Suspected Russian warplanes kill scores in Syrian city: rescue workers

Air strikes believed to have been carried out by Russian warplanes killed scores of people in the center of the rebel-held city of Idlib in northwest Syria on December 20, rescue workers and residents said.

They said at least six strikes had hit a busy market place in the heart of the city, several government buildings and residential areas. Rescue workers said they had confirmed 43 dead but that at least 30 more bodies had been retrieved that had still to be identified. Over 150 people were wounded with some of the serious cases sent to hospitals in Turkey.

"There are a lot of corpses under the rubble," Yasser Hammo, a civil defense worker, said via an Internet messaging system, adding that volunteers and civil defense workers were still pulling bodies out.

Footage on social media and the pro-opposition Orient TV station showed makeshift ambulances rushing with injured civilians through an area where people were searching for survivors among the debris of collapsed buildings.

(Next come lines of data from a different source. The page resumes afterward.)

(* ===== verification/FileConnectors.v ===== *)
(** * FileConnectors: tables stored as files

    Models what the connectors over object stores compute: the S3 connector's
    table names, partition pruning and limits
    ([crates/fuse-connectors/s3/src/partition.rs] and [lib.rs]), the CSV and
    JSON connector's format, projection and limit ([csv-json/src/lib.rs]), and
    how the Delta Lake and Iceberg connectors read and stream files up to a limit
    ([delta-lake/src/lib.rs], [iceberg/src/lib.rs]; which files, is in [LakeTables]).  Listing and downloading
    objects and decoding Parquet, CSV and JSON are parameters; a channel to the
    client is a function that says which sends are accepted.

    The theorems are in [FileConnectorsCorrect]. *)

From S2P Require Import Prelude Strs Float Arrow Connector SqlText.
From stdpp Require Import base list gmap strings pretty sets.
From Stdlib Require Import NArith ZArith Ascii SpecFloat.

(** ** Suffixes *)

Definition ends_with (suf s : string) : bool :=
  (String.length suf <=? String.length s) && String.eqb (str_drop (String.length s - String.length suf) s) suf.

(** [s.trim_end_matches(suf)]: the suffix is removed as long as it is there. *)
Fixpoint trim_end_matches_go (fuel : nat) (suf s : string) : string :=
  match fuel with
  | 0 => s
  | S fuel =>
      if ends_with suf s then trim_end_matches_go fuel suf (str_take (String.length s - String.length suf) s) else s
  end.
Definition trim_end_matches (suf s : string) : string := trim_end_matches_go (String.length s) suf s.

(** ** Partition pruning *)

Definition insert_partition (m : gmap string string) (segment : string) : gmap string string :=
  match split_once (is_char "=") segment with
  | Some (k, v) => if String.eqb k "" || String.eqb v "" then m else <[k := v]> m
  | None => m
  end.
Definition extract_partitions (key : string) : gmap string string :=
  foldl insert_partition ∅ (split_on (is_char "/") key).

Definition compare_str (partition_val : string) (op : ComparisonOp) (filter_val : string) : bool :=
  match op, String.compare partition_val filter_val with
  | OpEq, Eq => true | OpEq, _ => false
  | OpNeq, Eq => false | OpNeq, _ => true
  | OpLt, Lt => true | OpLt, _ => false
  | OpLte, Gt => false | OpLte, _ => true
  | OpGt, Gt => true | OpGt, _ => false
  | OpGte, Lt => false | OpGte, _ => true
  | OpLike, _ | OpILike, _ | OpContains, _ => true
  end.

Section Partition.
Context `{F64Display}.

Definition scalar_to_str (v : ScalarValue) : option string :=
  match v with
  | SUtf8 s => Some s
  | SInt64 n => Some (pretty n)
  | SFloat64 f => Some (fmt_f64 f)
  | SBoolean b => Some (bool_text b)
  | Null => None
  end.

(** [opt.is_none_or(p)]. *)
Definition is_none_or {A} (p : A → bool) (o : option A) : bool := match o with Some a => p a | None => true end.

Fixpoint partition_matches (f : FilterExpr) (parts : gmap string string) : bool :=
  match f with
  | FAnd l r => partition_matches l parts && partition_matches r parts
  | FOr l r => partition_matches l parts || partition_matches r parts
  | FNot e =>
      match e with
      | FComparison field OpEq v =>
          is_none_or (λ pv, is_none_or (λ fv, negb (String.eqb pv fv)) (scalar_to_str v)) (parts !! field)
      | _ => true
      end
  | FComparison field op v =>
      match parts !! field with
      | None => true
      | Some pv => match scalar_to_str v with None => true | Some fv => compare_str pv op fv end
      end
  | FIn field vals =>
      match parts !! field with
      | None => true
      | Some pv => existsb (λ v, is_none_or (λ fv, String.eqb fv pv) (scalar_to_str v)) vals
      end
  | FIsNull field => match parts !! field with Some _ => false | None => true end
  | FIsNotNull field => match parts !! field with Some _ => true | None => false end
  end.

(** ** The files of a table *)

Definition strip_key (key prefix : string) : string :=
  let stripped := default key (str_strip_prefix prefix key) in default stripped (strip_prefix_char "/" stripped).
Definition first_segment (s : string) : string := default s (head (split_on (is_char "/") s)).

Definition key_to_table_name (key prefix : string) : string :=
  trim_end_matches ".parq" (trim_end_matches ".parquet" (first_segment (strip_key key prefix))).

Definition file_matches (f : option FilterExpr) (key : string) : bool :=
  match f with Some f => partition_matches f (extract_partitions key) | None => true end.

(** [keys] is what listing the bucket gives. *)
Definition find_keys_for_table (prefix : string) (keys : outcome ConnectorError (list string)) (tbl : string)
    (f : option FilterExpr) : outcome ConnectorError (list string) :=
  keys ← keys;
  let matching := filter (λ k, key_to_table_name k prefix = tbl) keys in
  let matching := filter (λ k, file_matches f k = true) matching in
  match matching with
  | [] => Err (SchemaDiscovery ("no Parquet file found for table '" +:+ tbl +:+ "'"))
  | _ => Ok matching
  end.
End Partition.

(** ** Limits *)

Section Limits.
Context `{K : ArrowKernels}.

(** *** The S3 connector *)

(** [take_while] with the counting closure, which also counts the batch at which
    it stops. *)
Fixpoint s3_take_while (limit total : nat) (bs : list RecordBatch) : list RecordBatch * nat :=
  match bs with
  | [] => ([], total)
  | b :: bs =>
      if total <? limit then
        let '(taken, total) := s3_take_while limit (total + num_rows b) bs in (b :: taken, total)
      else ([], total + num_rows b)
  end.

(** The last batch without its excess rows; [last.num_rows() - excess] underflows
    into a panic. *)
Definition trim_last (excess : nat) (bs : list RecordBatch) : outcome ConnectorError (list RecordBatch) :=
  match last bs with
  | None => Ok bs
  | Some b =>
      match excess with
      | 0 => Ok bs
      | _ => if num_rows b <? excess then Panic
             else Ok (take (length bs - 1) bs ++ [batch_slice b 0 (num_rows b - excess)])
      end
  end.

Definition s3_limit (bs : list RecordBatch) (lim : option N) : outcome ConnectorError (list RecordBatch) :=
  match lim with
  | None => Ok bs
  | Some n =>
      let limit := N.to_nat n in
      let '(taken, total) := s3_take_while limit 0 bs in trim_last (total - limit) taken
  end.

(** A Parquet file is read one row group at a time. *)
Context {Bytes : Type}.
Context (get_object_bytes : string → outcome ConnectorError Bytes).
Context (row_group_count : Bytes → outcome ConnectorError nat).
Context (read_row_group : Bytes → nat → list string → outcome ConnectorError (list RecordBatch)).

Definition read_object (ps : list string) (key : string) : outcome ConnectorError (list RecordBatch) :=
  data ← get_object_bytes key;
  n ← row_group_count data;
  groups ← mapM (λ rg, read_row_group data rg ps) (seq 0 n);
  Ok (concat groups).

Definition s3_execute `{F64Display} (prefix : string) (keys : outcome ConnectorError (list string)) (q : SubQuery) :
    outcome ConnectorError (list RecordBatch) :=
  keys ← find_keys_for_table prefix keys (table q) (filter_expr q);
  files ← mapM (read_object (projections q)) keys;
  s3_limit (concat files) (limit q).

(** *** The CSV and JSON connector *)

Inductive FileFormat : Type := Csv | Json.
Definition from_key (key : string) : option FileFormat :=
  let lower := to_lowercase key in
  if ends_with ".csv" lower || ends_with ".csv.gz" lower then Some Csv
  else if ends_with ".json" lower || ends_with ".jsonl" lower || ends_with ".ndjson" lower then Some Json
  else None.

Fixpoint apply_limit_go (remaining : nat) (bs : list RecordBatch) : list RecordBatch :=
  match bs with
  | [] => []
  | b :: bs =>
      if remaining =? 0 then []
      else if num_rows b <=? remaining then b :: apply_limit_go (remaining - num_rows b) bs
      else [batch_slice b 0 remaining]
  end.
Definition apply_limit (bs : list RecordBatch) (lim : option N) : list RecordBatch :=
  match lim with None => bs | Some n => apply_limit_go (N.to_nat n) bs end.

(** [batch.project(&indices)] is Arrow's. *)
Context (batch_project : RecordBatch → list nat → outcome ArrowError RecordBatch).
Definition project_batch (ps : list string) (b : RecordBatch) : option RecordBatch :=
  match omap (index_of (schema b)) ps with
  | [] => None
  | indices => ok_value (batch_project b indices)
  end.
Definition apply_projection (bs : list RecordBatch) (ps : list string) : list RecordBatch :=
  match ps with [] => bs | _ => omap (project_batch ps) bs end.

Context (parse_file : Bytes → FileFormat → outcome ConnectorError (list RecordBatch)).
Definition read_csv_json (key : string) : outcome ConnectorError (list RecordBatch) :=
  match from_key key with
  | None => Ok []
  | Some fmt => data ← get_object_bytes key; parse_file data fmt
  end.
Definition csv_json_execute (files : outcome ConnectorError (list string)) (q : SubQuery) :
    outcome ConnectorError (list RecordBatch) :=
  files ← files;
  all ← mapM read_csv_json files;
  Ok (apply_limit (apply_projection (concat all) (projections q)) (limit q)).

(** *** Delta Lake and Iceberg *)

(** The batches of one file: each is pushed, and the loop ends once the limit is
    reached. *)
Fixpoint push_batches (lim : option nat) (total : nat) (bs : list RecordBatch) : list RecordBatch * nat :=
  match bs with
  | [] => ([], total)
  | b :: bs =>
      let total := total + num_rows b in
      if match lim with Some l => l <=? total | None => false end then ([b], total)
      else let '(pushed, total) := push_batches lim total bs in (b :: pushed, total)
  end.

Context (read_parquet : string → list string → outcome ConnectorError (list RecordBatch)).

Fixpoint read_files (lim : option nat) (ps : list string) (total : nat) (files : list string) :
    outcome ConnectorError (list RecordBatch * nat) :=
  match files with
  | [] => Ok ([], total)
  | file :: files =>
      batches ← read_parquet file ps;
      let '(pushed, total) := push_batches lim total batches in
      if match lim with Some l => l <=? total | None => false end then Ok (pushed, total)
      else '(rest, total) ← read_files lim ps total files; Ok (pushed ++ rest, total)
  end.

Definition lake_execute (files : outcome ConnectorError (list string)) (q : SubQuery) :
    outcome ConnectorError (list RecordBatch) :=
  files ← files;
  let lim := N.to_nat <$> limit q in
  '(all, total) ← read_files lim (projections q) 0 files;
  match lim with Some l => trim_last (total - l) all | None => Ok all end.

(** *** Streaming: the batches sent, and how the call ends *)

(** [accepts i] says whether the [i]-th batch sent is received. *)
Context (accepts : nat → bool).

(** The batches of a file, cut to what is left of the limit; [None] when the
    function returns. *)
Fixpoint stream_batches (lim : option nat) (sent nsent : nat) (bs : list RecordBatch) :
    list RecordBatch * outcome ConnectorError (option (nat * nat)) :=
  match bs with
  | [] => ([], Ok (Some (sent, nsent)))
  | b :: bs =>
      let send b sent :=
        if accepts nsent then
          let '(out, r) := stream_batches lim sent (S nsent) bs in (b :: out, r)
        else ([], Err ChannelClosed) in
      match lim with
      | Some l =>
          if l <=? sent then ([], Ok None)
          else
            let remaining := l - sent in
            let b := if remaining <? num_rows b then batch_slice b 0 remaining else b in
            send b (sent + num_rows b)
      | None => send b sent
      end
  end.

Fixpoint stream_files (lim : option nat) (ps : list string) (sent nsent : nat) (files : list string) :
    list RecordBatch * outcome ConnectorError unit :=
  match files with
  | [] => ([], Ok tt)
  | file :: files =>
      match read_parquet file ps with
      | Ok batches =>
          let '(out, r) := stream_batches lim sent nsent batches in
          match r with
          | Ok (Some (sent, nsent)) => let '(rest, r) := stream_files lim ps sent nsent files in (out ++ rest, r)
          | Ok None => (out, Ok tt)
          | Err e => (out, Err e)
          | Panic => (out, Panic)
          end
      | Err e => ([], Err e)
      | Panic => ([], Panic)
      end
  end.

Definition lake_execute_streaming (files : outcome ConnectorError (list string)) (q : SubQuery) :
    list RecordBatch * outcome ConnectorError unit :=
  match files with
  | Ok files => stream_files (N.to_nat <$> limit q) (projections q) 0 0 files
  | Err e => ([], Err e)
  | Panic => ([], Panic)
  end.

(** *** Streaming from S3 *)

(** Where control goes after a batch: on, to the next file ([break 'rg]), or out
    of the loops ([break 'outer]). *)
Inductive flow : Type := Go | NextFile | Stop.

Fixpoint s3_stream_batches (lim : option nat) (sent nsent : nat) (bs : list RecordBatch) :
    list RecordBatch * outcome ConnectorError (flow * nat * nat) :=
  match bs with
  | [] => ([], Ok (Go, sent, nsent))
  | b :: bs =>
      match lim with
      | Some l =>
          if l <=? sent then ([], Ok (Stop, sent, nsent))
          else
            let remaining := l - sent in
            let b := if remaining <? num_rows b then batch_slice b 0 remaining else b in
            let sent := sent + num_rows b in
            if accepts nsent then
              if l <=? sent then ([b], Ok (NextFile, sent, S nsent))
              else let '(out, r) := s3_stream_batches lim sent (S nsent) bs in (b :: out, r)
            else ([], Err ChannelClosed)
      | None =>
          if accepts nsent then
            let '(out, r) := s3_stream_batches lim sent (S nsent) bs in (b :: out, r)
          else ([], Err ChannelClosed)
      end
  end.

Fixpoint s3_stream_groups (lim : option nat) (ps : list string) (data : Bytes) (sent nsent : nat) (rgs : list nat) :
    list RecordBatch * outcome ConnectorError (flow * nat * nat) :=
  match rgs with
  | [] => ([], Ok (Go, sent, nsent))
  | rg :: rgs =>
      match read_row_group data rg ps with
      | Ok batches =>
          let '(out, r) := s3_stream_batches lim sent nsent batches in
          match r with
          | Ok (Go, sent, nsent) => let '(rest, r) := s3_stream_groups lim ps data sent nsent rgs in (out ++ rest, r)
          | r => (out, r)
          end
      | Err e => ([], Err e)
      | Panic => ([], Panic)
      end
  end.

Fixpoint s3_stream_keys (lim : option nat) (ps : list string) (sent nsent : nat) (keys : list string) :
    list RecordBatch * outcome ConnectorError unit :=
  match keys with
  | [] => ([], Ok tt)
  | key :: keys =>
      match (data ← get_object_bytes key; n ← row_group_count data; Ok (data, n)) with
      | Ok (data, n) =>
          let '(out, r) := s3_stream_groups lim ps data sent nsent (seq 0 n) in
          match r with
          | Ok (Stop, _, _) => (out, Ok tt)
          | Ok (_, sent, nsent) => let '(rest, r) := s3_stream_keys lim ps sent nsent keys in (out ++ rest, r)
          | Err e => (out, Err e)
          | Panic => (out, Panic)
          end
      | Err e => ([], Err e)
      | Panic => ([], Panic)
      end
  end.

Definition s3_execute_streaming `{F64Display} (prefix : string) (keys : outcome ConnectorError (list string))
    (q : SubQuery) : list RecordBatch * outcome ConnectorError unit :=
  match find_keys_for_table prefix keys (table q) (filter_expr q) with
  | Ok keys => s3_stream_keys (N.to_nat <$> limit q) (projections q) 0 0 keys
  | Err e => ([], Err e)
  | Panic => ([], Panic)
  end.
End Limits.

One local resident, Sameh al-Muazin, said he had seen mangled bodies in the main Jalaa street of the city, adding that people feared a further round of intensive bombing.

"Everyone is afraid that this is just the beginning," he said.

Idlib, the capital of a northwestern province of the same name, became an important center for rebel-controlled northwest Syria after it was captured earlier this year by a coalition of Islamist insurgent groups known as Jaish al Fateh which includes al Qaeda's Syrian wing Nusra Front.